For multiple replicates (PE), define fastqs with -fastq[REP_ID]_[PAIR_ID]. Add -fastq[]_[] for each replicate and pair to the command line:replicates.

-fastq1_1 [READ_REP1_PAIR1] -fastq1_2 [READ_REP1_PAIR2] -fastq2_1 [READ_REP2_PAIR1] -fastq2_2 [READ_REP2_PAIR2] ...

For multiple replicates (SE), define fastqs with -fastq[REP_ID]:

-se -fastq1 [READ_REP1] -fastq2 [READ_REP2] ...

You can also specify an adapter to be trimmed for each fastq. Example: -adapter1_1 [ADAPTER1_1] -adapter1_2 [ADAPTER1_2] ... for PE or -adapter1 [ADAPTER1] -adapter2 [ADAPTER2] .... Define adapters just like how you defined your fastqs.

You can start from bam files. There are two kinds of bam files (raw or deduped) and you need to explicitly choose between raw bam (bam) and deduped one (filt_bam) with -input [BAM_TYPE]. Don't forget to add -se if they are not paired end (PE). For raw bams,

-bam1 [RAW_BAM_REP1] -bam2 [RWA_BAM_REP1] ...

For deduped (filtered) bams:

-filt_bam1 [FILT_BAM_REP1] -filt_bam2 [FILT_BAM_REP1] ...

For tagaligns (non-tn5-shifted):

-tag1 [TAGALIGN_REP1] -tag2 [TAGALIGN_REP2] ...

To subsample beds (tagaligns) add the following to the command line. This is different from subsampling for cross-corr. analysis. Peaks will be called with subsampled tagaligns.

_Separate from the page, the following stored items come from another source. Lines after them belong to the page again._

(* ===== verification/Bip32.v ===== *)
(** * Hierarchical deterministic keys (crypto/bip32.c)

    Nodes of the key tree: creation, private and public derivation, the cache of
    derived parents, fingerprints and the Base58 form of extended keys.  Modelled
    for the default options of options.h: with the cache, with the curves over
    25519 and Keccak, without Cardano, NEM and Ethereum.

    A pointer to one of the constant [curve_info] structures is a [curve_ptr], so
    that comparing pointers is comparing tags.  [others] are the hash functions
    that are not modelled, [ed] the public keys of the curves over 25519, [tables]
    the precomputed multiples of the build, [words] the random words that are left.
    The endless loops that retry with a new digest take the number of turns. *)

From stdpp Require Import base list numbers strings.
From Stdlib Require Import ZArith Lia.
From S2P Require Import Prelude Hash Bignum Curves BignumInverse Hmac Drbg Ecdsa EcdsaSig Hasher Base58 Address.
Local Open Scope fw_scope.

Module Bip32.
Import Hash Bignum Curves BignumInverse Hmac Drbg Ecdsa EcdsaSig Hasher Base58 Address.

(** ** Curves *)

Record curve_info := CurveInfo {
  curve_name : string;
  bip32_name : string;
  params : option ecdsa_curve;
  hasher_base58 : HasherType;
  hasher_sign : HasherType;
  hasher_pubkey : HasherType;
  hasher_script : HasherType }.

-subsample [NO_READS_TO_SUBSAMPLE]

To change # of lines to subsample for cross-corr. analysis. This will not affect tasks downstream (peak calling and IDR).

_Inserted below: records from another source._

Lemma set_over_rep f L P : fifo_rep f L P -> zlen L + zlen P < buf_size f -> (if over_pre f then set_over false f else f) = f.
Proof. intros R H. rewrite (rep_over _ _ _ R). destruct (Z.eqb_spec (zlen L + zlen P) (buf_size f)); [lia|done]. Qed.

Lemma take_zlen (L : list Z) n : take (Z.to_nat (Z.min n (zlen L))) L = take (Z.to_nat n) L.
Proof.
  destruct (Z.le_gt_cases n (zlen L)); [by rewrite Z.min_l by lia|]. rewrite Z.min_r by lia.
  rewrite !take_ge; [done|unfold zlen in *; lia..].
Qed.

Lemma zlen_take_min (L : list Z) n : 0 <= n -> zlen (take (Z.to_nat n) L) = Z.min n (zlen L).
Proof. intros H. unfold zlen. rewrite length_take. lia. Qed.

(** Reading takes the first offered bytes off the queue. *)
Lemma read_rep f L P n : fifo_rep f L P -> 0 <= n -> (L = [] -> zlen P < buf_size f) ->
  exists f', fifo_read_lock f n = (zlen (take (Z.to_nat n) L), take (Z.to_nat n) L, f') /\
    fifo_rep f' (drop (Z.to_nat n) L) P /\ buf_size f' = buf_size f.
Proof.
  intros R Hn Hne. unfold fifo_read_lock. rewrite (lockdata_len_rep f L P R Hne).
  destruct (Z.eqb_spec n 0) as [->|Hn0]; [by exists f|].
  set (g := if over_pre f then _ else f). set (len := Z.min n (zlen L)).
  pose proof (zlen_nonneg L). pose proof (zlen_nonneg P). pose proof R as [Hs Hb Hr Hm Hl Hw Ho Hd].
  assert (Eg : p_buf g = p_buf f /\ buf_size g = buf_size f /\ read_pos g = read_pos f /\ write_pos g = write_pos f /\
               lock_pos g = lock_pos f /\ over_pre g = false) by (unfold g; destruct (over_pre f) eqn:E; done).
  destruct Eg as (Gb & Gs & Gr & Gw & Gl & Go).
  assert (Ec : copy_out g len = take (Z.to_nat n) L).
  { unfold copy_out. rewrite Gs, Gr, Gb. fold (copy_out f len). rewrite (copy_out_rep f L P) by (done || lia). apply take_zlen. }
  eexists. rewrite Ec, zlen_take_min by lia. fold len. split; [done|]. split; [|done]. rewrite Gr, Gs, u32_small by lia.
  assert (El : zlen (drop (Z.to_nat n) L) = zlen L - len) by (unfold len, zlen; rewrite length_drop; lia).
  assert (Epos : forall k, ((read_pos f + len) mod buf_size f + k) mod buf_size f = (read_pos f + (len + k)) mod buf_size f)
    by (intros k; rewrite Zplus_mod_idemp_l; f_equal; lia).
  split; cbn; rewrite ?Gs, ?Gb, ?Gw, ?Gl, ?Go, ?El; try lia.
  - apply Z.mod_pos_bound. lia.
  - rewrite Epos, Hl. f_equal. lia.
  - rewrite Epos, Hw. f_equal. lia.
  - symmetry. apply Z.eqb_neq. unfold len. destruct L as [|x L]; [specialize (Hne eq_refl)|pose proof (zlen_nonneg L)];
      rewrite ?zlen_nil, ?zlen_cons in *; lia.
  - replace (zlen L + zlen P) with (len + (zlen L - len + zlen P)) in Hd by lia. rewrite ring_app in Hd by lia.
    rewrite <- Hb, ring_mod. apply (f_equal (drop (Z.to_nat len))) in Hd.
    rewrite drop_app_length' in Hd by (pose proof (zlen_ring (p_buf f) (read_pos f) len); unfold zlen in *; lia).
    rewrite Hd, drop_app_le by (unfold zlen, len in *; lia). f_equal. unfold len.
    destruct (Z.le_gt_cases n (zlen L)); [by rewrite Z.min_l by lia|]. rewrite Z.min_r by lia.
    rewrite !drop_ge; [done|unfold zlen in *; lia..].
Qed.

(** Peeking returns the same bytes and, unless the buffer is full, leaves the
    queue as it was. *)
Lemma peek_rep f L P n : fifo_rep f L P -> 0 <= n -> (n = 0 \/ zlen L + zlen P < buf_size f) ->
  fifo_read_peek f n = (zlen (take (Z.to_nat n) L), take (Z.to_nat n) L, f).
Proof.
  intros R Hn Hf. unfold fifo_read_peek. destruct (Z.eqb_spec n 0) as [->|Hn0]; [done|].
  assert (Hfree : zlen L + zlen P < buf_size f) by lia.
  rewrite (lockdata_len_rep f L P R) by (pose proof (zlen_nonneg L); lia). rewrite (set_over_rep f L P R Hfree).
  pose proof (zlen_nonneg L). rewrite (copy_out_rep f L P _ R) by lia. by rewrite take_zlen, zlen_take_min by lia.
Qed.

(** A write is offered to the reader as a whole or not at all; the part of a
    refused write that fits stays pending. *)
Lemma write_rep f L P d : fifo_rep f L P ->
  let room := buf_size f - (zlen L + zlen P) in
  exists f', fifo_write_no_overflow f d = (zlen d <=? room, f') /\ buf_size f' = buf_size f /\
    if zlen d <=? room then fifo_rep f' (L ++ P ++ d) [] else fifo_rep f' L (P ++ take (Z.to_nat room) d).
Proof.
  intros R room. unfold fifo_write_no_overflow. destruct (put_all_rep d f L P R) as (f' & -> & R' & S). fold room in R' |- *.
  destruct (Z.leb_spec (zlen d) room); exists (if zlen d <=? room then fifo_lockpos_set f' else f').
  - rewrite (proj2 (Z.leb_le _ _)) by lia. split; [done|]. split; [done|].
    rewrite take_ge in R' by (unfold zlen in *; lia). apply lockpos_rep in R'. done.
  - rewrite (proj2 (Z.leb_gt _ _)) by lia. done.
Qed.

(** ** Refinement *)

Inductive fifo_op :=
  | Put (b : Z) | Commit | Write (d : list Z) | Read (n : Z) | Peek (n : Z) | Flush | Count.

Inductive fifo_res := Nothing | Flag (b : bool) | Bytes (n : Z) (d : list Z) | Number (n : Z).

Definition fifo_step (f : trans_fifo) (op : fifo_op) : fifo_res * trans_fifo :=
  match op with
  | Put b => let '(r, f) := fifo_put_no_overflow f b in (Flag r, f)
  | Commit => (Nothing, fifo_lockpos_set f)
  | Write d => let '(r, f) := fifo_write_no_overflow f d in (Flag r, f)
  | Read n => let '(k, d, f) := fifo_read_lock f n in (Bytes k d, f)
  | Peek n => let '(k, d, f) := fifo_read_peek f n in (Bytes k d, f)
  | Flush => (Nothing, fifo_flush f)
  | Count => (Number (fifo_lockdata_len f), f)
  end.

Fixpoint fifo_run (f : trans_fifo) (ops : list fifo_op) : list fifo_res * trans_fifo :=
  match ops with
  | [] => ([], f)
  | op :: ops => let '(r, f) := fifo_step f op in let '(rs, f) := fifo_run f ops in (r :: rs, f)
  end.

(** The contract: a bounded queue of offered and pending bytes.  [None] marks
    the two uses the structure does not support: looking at the queue when the
    pending bytes alone fill it, and peeking when it is full. *)
Definition readable (cap : Z) (L P : list Z) : bool := negb ((zlen L =? 0) && (zlen P =? cap)).

Definition queue_step (cap : Z) (q : list Z * list Z) (op : fifo_op) : option (fifo_res * (list Z * list Z)) :=
  let '(L, P) := q in
  let room := cap - (zlen L + zlen P) in
  match op with
  | Put b => if 0 <? room then Some (Flag true, (L, P ++ [b])) else Some (Flag false, q)
  | Commit => Some (Nothing, (L ++ P, []))
  | Write d => if zlen d <=? room then Some (Flag true, (L ++ P ++ d, []))
               else Some (Flag false, (L, P ++ take (Z.to_nat room) d))
  | Read n => let d := take (Z.to_nat n) L in
      if (0 <=? n) && readable cap L P then Some (Bytes (zlen d) d, (drop (Z.to_nat n) L, P)) else None
  | Peek n => let d := take (Z.to_nat n) L in
      if (n =? 0) || ((0 <=? n) && (0 <? room)) then Some (Bytes (zlen d) d, q) else None
  | Flush => Some (Nothing, ([], []))
  | Count => if readable cap L P then Some (Number (zlen L), q) else None
  end.

Fixpoint queue_run (cap : Z) (q : list Z * list Z) (ops : list fifo_op) : option (list fifo_res * (list Z * list Z)) :=
  match ops with
  | [] => Some ([], q)
  | op :: ops =>
      match queue_step cap q op with
      | Some (r, q) => match queue_run cap q ops with Some (rs, q) => Some (r :: rs, q) | None => None end
      | None => None
      end
  end.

-nreads [NO_READS_TO_SUBSAMPLE]

To disable pseudo replicate generation, add the following. By default, peak calling and IDR will be done for true replicates and pseudo replicates, but if you have -true_rep in the command line, you will also get IDR on true replicates only.

-true_rep

IDR analysis is included in the pipeline by default. For better IDR QC, define blacklist idr (for hg19, http://hgdownload.cse.ucsc.edu/goldenPath/hg19/encodeDCC/wgEncodeMapability/wgEncodeDacMapabilityConsensusExcludable.bed.gz). For other genomes, https://sites.google.com/site/anshulkundaje/projects/blacklists

-blacklist [BLACKLIST_BED]

If you don't want IDR, add the following:

-no_idr

To list all parameters and default values for them,

$ bds atac.bds
  1. Define parameters in configuration file. Key names in a configruation file are identical to parameter names on command line.
$ bds atac.bds [CONF_FILE]

$ cat [CONF_FILE]
fastq1_1= [READ1]
fastq1_2= [READ2]
...

Species file and Environment file

For Kundaje clusters and SCG3/4, do not define any species specific parameters like -tss_enrich, -ref_fa, -blacklist, -dnase, -prom, -enh, -reg2map, -roadmap_meta, -bwt2_idx, -gensz, -chrsz. They are already defined in ./species/kundaje.env and ./species/scg3.env. You just need to define the name of species -species [SPECIES; hg19, mm9, ...].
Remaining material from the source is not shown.